Small talk has to be one of the most difficult things to do, especially when you’re first starting to talk to each other, whether it is face to face, or over texting/messaging apps, but there are ways you’re able to speak about it without being awkward but to be able to enjoy it at the same time.
1. When someone asks how are you, be honest, but don’t be too open about it
It can be difficult when you’ve not known each other for long, however, if you say that you’re okay, it’s been a tough week because you’ve been busy with work/school/exams and it’s nice to have some time away from work/school or exams. That way you’re able to have more of a conversation and if that person wants to keep the conversation going, they will know the right questions to answer.
2. Add a little more info when it comes to answering simple questions
So for example, what have you been up to, you might have a list of places, but instead as an example you could say “I have been swimming a lot recently *insert your local leisure centre* and improving my times with every time. Do you have any hobbies you like to do?” That way you’re able to keep the conversation going, you get to know each other a little more and you can have more to talk about, rather than the normal hey how are you, what have you been up to and then the conversation ending.
3. Make the other person feel comfortable
This is extremely important because to be able to get them to talk more, they need to see that you’re actually interested in what they have to say and that you want to listen to them rather than just passing the time, so when it comes to getting a response from them, but when it comes to small talk it can just be snippets of a story, but if you ask more about the conversation then you will get more of a conversation.
So if they start talking about something about a story for example their first holiday, or their greatest achievement, ask for a little bit more, like if it was their first holiday, did they like it there, did they make new friends, do they ever want to go back. Or if it was their greatest achievement ask them about how they prepared or how they got ready for the competition, or how they felt when they got their medal, all these questions aren’t invasive because they will have bought the story up, but it shows you’re interested too.
4. Don’t forget to show signs that you’re actually listening
I know that probably sounds so simple and you naturally do it anyway, however, making those sounds like “mhm” or “uhuh” or “yep” or nodding if you’re face to face, these are all signs that you’re listening and you’re interested in what they have to say, that way they’re comfortable speaking to you and will open up more.
5. Build on the awkward silence
When you’re having one of those moments and there is barely any conversation, turn the questions that they have asked you around, get them to respond to the questions they asked.
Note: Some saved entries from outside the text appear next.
(** * The untrusted pixel-stream protocol of the Qubes isolation provider

    A shallow embedding of [dangerzone/isolation_provider/qubes.py]: the
    framed reads ([read_bytes], [read_int], [read_debug_text]), the session
    driver [Qubes._convert] and the dev-mode sidecar [teleport_dz_module],
    followed by the properties of the protocol that the specification states.

    Python values are modelled as the code has them: [int] as [Z], [bytes] as
    [list byte], [str] as [string], [float] (IEEE 754 binary64) as the kernel's
    primitive [float].  Statements run in a state-and-exception monad over a
    [world] that holds the worker's three pipes, the clock, the file-system
    operations performed so far and the progress reports made so far. *)

From Stdlib Require Import ZArith List String Ascii Bool Lia.
From Stdlib Require Import Strings.Byte DecimalString Floats Uint63.
From Stdlib Require DecimalPos DecimalZ.
Import ListNotations.

Local Open Scope string_scope.
Local Open Scope list_scope.
Local Open Scope Z_scope.

(** ** Python values *)

Definition bytes := list byte.

Definition byte_val (b : byte) : Z := Z.of_N (Byte.to_N b).

(** [len(buf)] *)
Definition len {A} (l : list A) : Z := Z.of_nat (List.length l).

(** [int.from_bytes(b, signed=False)]; the byte order defaults to ["big"]. *)
Definition int_from_bytes (b : bytes) : Z :=
  fold_left (fun acc x => acc * 256 + byte_val x) b 0.

Definition byte_of_Z (z : Z) : byte :=
  match Byte.of_N (Z.to_N (z mod 256)) with
  | Some b => b
  | None => x00
  end.

Fixpoint be_digits (n : nat) (z : Z) : bytes :=
  match n with
  | O => []
  | S k => be_digits k (z / 256) ++ [byte_of_Z z]
  end.

(** [z.to_bytes(n)]; the byte order defaults to ["big"].  [None] stands for
    the [OverflowError] Python raises when [z] is negative or does not fit. *)
Definition int_to_bytes (z : Z) (n : nat) : option bytes :=
  if (0 <=? z) && (z <? 256 ^ Z.of_nat n) then Some (be_digits n z) else None.

(** [str(z)] for an [int]. *)
Definition str (z : Z) : string := NilZero.string_of_int (Z.to_int z).

(** [float(z)] for the non-negative [int]s that occur here (file sizes and
    page counts, all below [2^63]). *)
Definition float_of_int (z : Z) : float := PrimFloat.of_uint63 (Uint63.of_Z z).

(** Truthiness of an [Optional[str]]: [None] and the empty string are false. *)
Definition truthy (s : option string) : bool :=
  match s with
  | None => false
  | Some EmptyString => false
  | Some _ => true
  end.

(** ** Exceptions and control flow *)

(** The exceptions that travel through this module.  [ConversionException]
    carries whatever [exception_from_error_code] built; [CollaboratorError]
    whatever the PDF stage raised. *)
Inductive exn : Type :=
| ValueError (msg : string)
| OverflowError
| ConversionException (code : Z) (name : string)
| CollaboratorError (msg : string).

(** How a block of statements ends: it falls through with a value, executes
    [return v] of the enclosing function, or raises. *)
Inductive outcome (A : Type) : Type :=
| Normal (a : A)
| Returned (v : bool)
| Raised (e : exn).
Arguments Normal {A} a.
Arguments Returned {A} v.
Arguments Raised {A} e.

(** ** The world *)

Inductive content : Type :=
| Text (s : string)      (* a file opened with ["w"] *)
| Binary (b : bytes).    (* a file opened with ["wb"] *)

(** File-system operations, in the order the session performs them. *)
Inductive fs_op : Type :=
| Rmtree (path : string)            (* [shutil.rmtree(path)] if it exists *)
| Mkdir (path : string)
| Remove (path : string)            (* [os.remove(path)] if it exists *)
| WriteFile (path : string) (c : content)
| Move (src dst : string).

(** One call of [print_progress_trusted(document, error, text, percentage)]. *)
Record report : Type := mkReport {
  is_error : bool;
  text : string;
  percentage : float
}.

Inductive fd : Type := Stdout | Stderr.

Record world : Type := mkWorld {
  clock : float;              (* monotonic time, in seconds *)
  p_stdin : bytes;            (* what the worker has been sent, oldest first *)
  p_stdout : bytes;           (* worker output the host has not consumed yet *)
  p_stderr : bytes;
  exit_status : Z;            (* what [p.wait()] returns *)
  waited : bool;              (* [p.wait()] has been called *)
  stdout_closed : bool;
  stderr_closed : bool;
  spawned : list (list string); (* [subprocess.Popen] command lines *)
  fs : list fs_op;            (* oldest first *)
  progress : list report;     (* oldest first *)
  logged : list string        (* [log.info] messages, oldest first *)
}.

Definition M (A : Type) : Type := world -> outcome A * world.

Definition ret {A} (a : A) : M A := fun w => (Normal a, w).

Definition bind {A B} (c : M A) (k : A -> M B) : M B :=
  fun w =>
    match c w with
    | (Normal a, w') => k a w'
    | (Returned v, w') => (Returned v, w')
    | (Raised e, w') => (Raised e, w')
    end.

Definition raise {A} (e : exn) : M A := fun w => (Raised e, w).

(** [return v] *)
Definition return_ {A} (v : bool) : M A := fun w => (Returned v, w).

(** [try: c  except ValueError: h] *)
Definition try_except_ValueError {A} (c : M A) (h : M A) : M A :=
  fun w =>
    match c w with
    | (Raised (ValueError _), w') => h w'
    | r => r
    end.

Declare Scope py_scope.
Delimit Scope py_scope with py.
Notation "x <- c ;; k" := (bind c (fun x => k))
  (at level 100, c at next level, right associativity) : py_scope.
Notation "c ;; k" := (bind c (fun _ => k))
  (at level 100, right associativity) : py_scope.
Local Open Scope py_scope.
(** The second group-by moves no amount either. *)
Lemma hsum_upsert (k : Key2) (v : list Q) (acc : list (Key2 * list Q)) :
  soma (map (fun x => soma (snd x)) (upsert cmp2 (@app Q) k v acc))
  = (soma (map (fun x => soma (snd x)) acc) + soma v)%Q.
Proof.
  induction acc as [|[k0 v0] rest IH]; simpl.
  - rewrite soma_cons. unfold soma at 2. simpl.
    now rewrite Qplus_0_r_eq, Qplus_0_l_eq.
  - destruct (cmp2 k k0); simpl.
    + rewrite !soma_cons, soma_app.
      rewrite (Qplus_assoc_eq (soma v0)), (Qplus_comm_eq (soma v)), <- Qplus_assoc_eq.
      reflexivity.
    + rewrite !soma_cons. apply Qplus_comm_eq.
    + rewrite !soma_cons, IH. apply eq_sym, Qplus_assoc_eq.
Qed.

Lemma hsum_fold (rows acc : list (Key2 * list Q)) :
  soma (map (fun x => soma (snd x))
            (fold_left (fun a kv => upsert cmp2 (@app Q) (fst kv) (snd kv) a) rows acc))
  = (soma (map (fun x => soma (snd x)) acc) + soma (map (fun x => soma (snd x)) rows))%Q.
Proof.
  revert acc. induction rows as [|[k v] rows IH]; intros acc; simpl.
  - unfold soma at 3. simpl. now rewrite Qplus_0_r_eq.
  - rewrite IH, hsum_upsert, soma_cons. simpl. apply Qplus_assoc_eq.
Qed.

Lemma soma_zeros (l : list Q) : (forall x, In x l -> x = 0%Q) -> soma l = 0%Q.
Proof.
  induction l as [|x l IH]; intros H; [reflexivity|].
  rewrite soma_cons, (H x (or_introl eq_refl)), Qplus_0_l_eq.
  apply IH. intros y Hy. apply H. now right.
Qed.
(** The character occurs in the text. *)
Fixpoint has_char (c : ascii) (s : string) : bool :=
  match s with
  | String d s' => Ascii.eqb d c || has_char c s'
  | EmptyString => false
  end.

(** A row carries the fraud flag. *)
Definition flagged (row : gmap string value) : bool :=
  match row !! "isFraudulent" with
  | Some (VBool true) => true
  | _ => false
  end.


(** ** Sample inputs *)

Definition nl : string := String "010" EmptyString.

(** A square root truncated to six decimals, and a stream of draws in
    [0, 1), to run the pipeline on concrete files. *)
Definition sqrt6 (q : Q) : Q := Z.sqrt (Qfloor (q * 1000000000000)) # 1000000.
Definition rnd37 (k : nat) : Q := Z.of_nat ((k * 37) mod 100) # 100.

(** A stream whose every draw is one half. *)
Definition rnd_half (k : nat) : Q := 1 # 2.

(** A file of one [Class] column with fifty genuine rows. *)
Definition fifty_genuine : string :=
  String.concat nl ("Class" :: repeat "0"%string 50).

Definition header_only : string := "Time,Amount,Class" ++ nl.

(** A file of one [Amount] column with a single row. *)
Definition single_amount : string := "Amount" ++ nl ++ "5".

(** A file whose second data line has no amount. *)
Definition missing_amount : string :=
  String.concat nl ["Class,Amount"; "0,5"; "1"]%string.



Definition three_labeled : string :=
  String.concat nl ["Time,Amount,Class"; "0,100,1"; "0,50,0"; "0,75,0"]%string.

Definition ten_unlabeled : string :=
  String.concat nl ("Time,Amount" :: map (fun i => pretty i +:+ "," +:+ pretty (i * 10)%nat) (seq 0 10)).

(** The table a file parses to (empty when the parser throws). *)
Definition table_of (csvData : string) : RawTable :=
  match parseCSV csvData with
  | Ok t => t
  | Throw _ => mkRawTable [] [] 0
  end.

(** The analysis of a file with the sample square root and draws. *)
Definition sample_run (csvData : string) : Analysis :=
  fst (analyzeTransactionData sqrt6 rnd37 (table_of csvData) 0).

(** * Properties *)

(** ** The row parser *)

Lemma filter_all_blank (ls : list string) :
  Forall (fun line => Str.trim line = EmptyString) ls ->
  List.filter (fun line => negb (is_blank line)) ls = [].
Proof.
  induction 1 as [|line ls Hb _ IH]; simpl; [reflexivity|].
  unfold is_blank at 1. rewrite Hb. simpl. exact IH.
Qed.

(** C4 (as the code has it): when every line of the input is blank after
    trimming, the parser does not return a table: reading the header
    line finds none and the run throws a TypeError. *)
Theorem parseCSV_blank_throws_TypeError (csvData : string) :
  Forall (fun line => Str.trim line = EmptyString) (Str.split "010" csvData) ->
  parseCSV csvData = Throw TypeError.
Proof.
  intros Hblank. unfold parseCSV, nonblank_lines.
  rewrite (filter_all_blank _ Hblank). reflexivity.
Qed.
Definition spec_entry_name (owner : string) (ordinal : nat) (ext : string)
    : string :=
  Archiver.clean_part owner +:+ "/" +:+ Archiver.clean_part owner +:+ "_"
    +:+ pretty ordinal +:+ ext.

(** The name as the archive stores it: the archive library normalises the
    name it is given, which removes the folder part when the sanitized owner
    is empty or a single dot; otherwise it is the name of the
    specification. *)
Definition stored_entry_name (owner : string) (ordinal : nat) (ext : string)
    : string :=
  let folder := Archiver.clean_part owner in
  if String.eqb folder "" || String.eqb folder "."
  then folder +:+ "_" +:+ pretty ordinal +:+ ext
  else spec_entry_name owner ordinal ext.


(** The number of results held by a list of groups. *)
Definition groups_size (groups : list (string * list DownloadResult)) : nat :=
  list_sum (map (fun g => length (snd g)) groups).

(** The search results of the demo tracker. *)
Definition demo_results : list PartSearchResult :=
  sr_results (fst (Endpoints.search_part_images two_hit_provider
                     (mkPartSearchRequest ["CT-100"] None 4) "search-1" ∅)).

(** A provider with one hit of its own for the part number "CT_100", and a
    search for two part numbers that differ only in a character the file
    name generator replaces, with the download job made from it. *)
Definition clash_provider (p : SearchService.search_params)
    : SearchService.provider_outcome :=
  if PyStr.contains "CT_100" (SearchService.sp_q p)
  then SearchService.ProviderDict None
         (Some [Hit "CT_100 relay" "Shop C"
                  (Some "https://c.example/ct_100.jpg") None
                  "https://c.example/t.jpg" None None])
  else two_hit_provider p.

Definition clash_tracker : tracker :=
  snd (Endpoints.search_part_images clash_provider
         (mkPartSearchRequest ["CT 100"; "CT_100"] None 4) "search-2" ∅).

Definition clash_todo : list (string * string * string) :=
  [("CT 100", "https://a.example/ct100.jpg", "CT_100_1.jpg");
   ("CT 100", "https://b.example/ct100.png", "CT_100_2.png");
   ("CT_100", "https://c.example/ct_100.jpg", "CT_100_1.jpg")].

Definition clash_created : tracker :=
  <["download-2" := mkTask None (Some "started") (Some 3) (Some 0) (Some []) None None]>
    clash_tracker.


Definition chunked_todo : list (string * string * string) :=
  [("CT 100", "https://a.example/ct100.jpg", "CT_100_1.jpg");
   ("CT 100", "https://b.example/ct100.png", "CT_100_2.png");
   ("LC1D09", "https://a.example/ct100.jpg", "LC1D09_1.jpg");
   ("LC1D09", "https://b.example/ct100.png", "LC1D09_2.png");
   ("LC1D12", "https://a.example/ct100.jpg", "LC1D12_1.jpg");
   ("LC1D12", "https://b.example/ct100.png", "LC1D12_2.png");
   ("LC1D18", "https://a.example/ct100.jpg", "LC1D18_1.jpg");
   ("LC1D18", "https://b.example/ct100.png", "LC1D18_2.png");
   ("LC1D25", "https://a.example/ct100.jpg", "LC1D25_1.jpg");
   ("LC1D25", "https://b.example/ct100.png", "LC1D25_2.png");
   ("CT_100", "https://c.example/ct_100.jpg", "CT_100_1.jpg")].


(** A remote side whose answer to the eleventh fetch is a GIF image of 512
    bytes; all others are GIF images of 2048 bytes. *)
Definition eleventh_is_small (i : nat) : Fetcher.get_outcome :=
  match i with
  | 10%nat => Fetcher.GetResponse 200 (inr (gif_of_size 512))
  | _ => Fetcher.GetResponse 200 (inr (gif_of_size 2048))
  end.

(** The results of a search for two part numbers. *)
Definition pair_results : list PartSearchResult :=
  sr_results (fst (Endpoints.search_part_images two_hit_provider
                     (mkPartSearchRequest ["CT-100"; "LC1D09"] None 4)
                     "search-4" ∅)).

(** The order of the selection: a hit comes before another when it scores at
    least as much. *)
Definition scores_no_less (part_number : string) (manufacturer : option string)
    (a b : hit) : Prop :=
  Scorer._score_image_relevance b part_number manufacturer
  <= Scorer._score_image_relevance a part_number manufacturer.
Most of the time there is a reason that person has chosen the question, maybe to see the way you react or the way to see the kind of person you are, but try to be gentle with your response, you don’t want to bite their head off too soon, or get into a heated argument, remember pace yourself.
6. Look at the way you leave
There are lots of ways you can end a conversation, for example I have to go because I have a family commitment, however I would love to catch up again soon, that way you’re showing you want to keep things going and that you want to catch up soon. That’s a lot better than I’ve got to go, bye!
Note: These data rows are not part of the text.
Variable run_command : list string → Z → World → RunOutcome * World.
Variable glob_glob : string → World → list string.
Variable os_makedirs : string → World → World.
(** [Path.mkdir(exist_ok=True)] *)
Variable path_mkdir : string → World → World.
(** [os.path.exists] *)
Variable path_exists : string → World → bool.
(** [convert_from_path(pdf_path, dpi=300)]: the pages as images. *)
Variable convert_from_path : string → World → list Image.
(** [image.save(image_path, 'PNG')] *)
Variable image_save : Image → string → World → World.
(** [converter.parse] and [score.write('musicxml', fp=...)] on the files of
    the world. *)
Variable parse_file : string → World → list (list Measure).
Variable write_file : list (list Measure) → string → World → World.

(** One round of [for i, image in enumerate(images)]. *)
Definition save_page (output_dir : string) (acc : list string * World)
    (ii : nat * Image) : list string * World :=
  let image_path := path_join output_dir (page_file ii.1) in
  (acc.1 ++ [image_path], image_save ii.2 image_path acc.2).

(** [pdf_to_images] *)
Definition pdf_to_images (pdf_path output_dir : string) (w : World)
  : list string * World :=
  let w0 := os_makedirs output_dir w in
  let images := convert_from_path pdf_path w0 in
  fold_left (save_page output_dir) (imap pair images) ([], w0).

(** [combine_musicxml_pages], [remove_key_change] and [add_lyrics] with
    their files: each parses what it is given, works on the score as above,
    and writes the score out. *)
Definition combine_musicxml_pages_file (xml_files : list string)
    (output_path : string) (w : World) : (Exception + string) * World :=
  match combine_musicxml_pages (λ f, parse_file f w) xml_files with
  | inl e => (inl e, w)
  | inr combined => (inr output_path, write_file combined output_path w)
  end.

Definition remove_key_change_file (input_musicxml output_musicxml : string)
    (w : World) : string * World :=
  let score := parse_file input_musicxml w in
  (output_musicxml, write_file (remove_key_change score).1 output_musicxml w).

Definition add_lyrics_file (input_musicxml output_musicxml : string)
    (w : World) : string * World :=
  let score := parse_file input_musicxml w in
  (output_musicxml, write_file (add_lyrics score).1 output_musicxml w).

Definition work_dir : string := "/tmp/sheet_music_work".

(** Steps 1 to 5 of [main]: from the PDF to [final.musicxml]. *)
Definition prepare_score (input_pdf : string) (env : Env)
  : (Exception + string) * Env :=
  let w0 := path_mkdir work_dir (world env) in
  let (image_paths, w1) :=
    pdf_to_images input_pdf (path_join work_dir "images") w0 in
  match ocr_images_to_musicxml run_command glob_glob os_makedirs image_paths
          (path_join work_dir "musicxml") (mkEnv w1 (calls env)) with
  | (inl e, env2) => (inl e, env2)
  | (inr xml_files, env2) =>
      match combine_musicxml_pages_file xml_files
              (path_join work_dir "combined.musicxml") (world env2) with
      | (inl e, w3) => (inl e, mkEnv w3 (calls env2))
      | (inr combined_xml, w3) =>
          let (fixed_xml, w4) :=
            remove_key_change_file combined_xml
              (path_join work_dir "fixed.musicxml") w3 in
          let (final_xml, w5) :=
            add_lyrics_file fixed_xml (path_join work_dir "final.musicxml") w4 in
          (inr final_xml, mkEnv w5 (calls env2))
      end
  end.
- Don’t do the hey, how are you, what have you been up to and then that is basically the way to kill a conversation straight away.
- Don’t try to brush off the story, I know that’s easier said than done, but if you maybe put a different spin on it, for example if you start to speak about something you’re not comfortable with, just turn around and say, right now is probably not the right time to talk but you will do eventually when the time is right.
- Make sure you allow the person to talk, because interrupting has to be one of the most annoying things, but just take it slowly.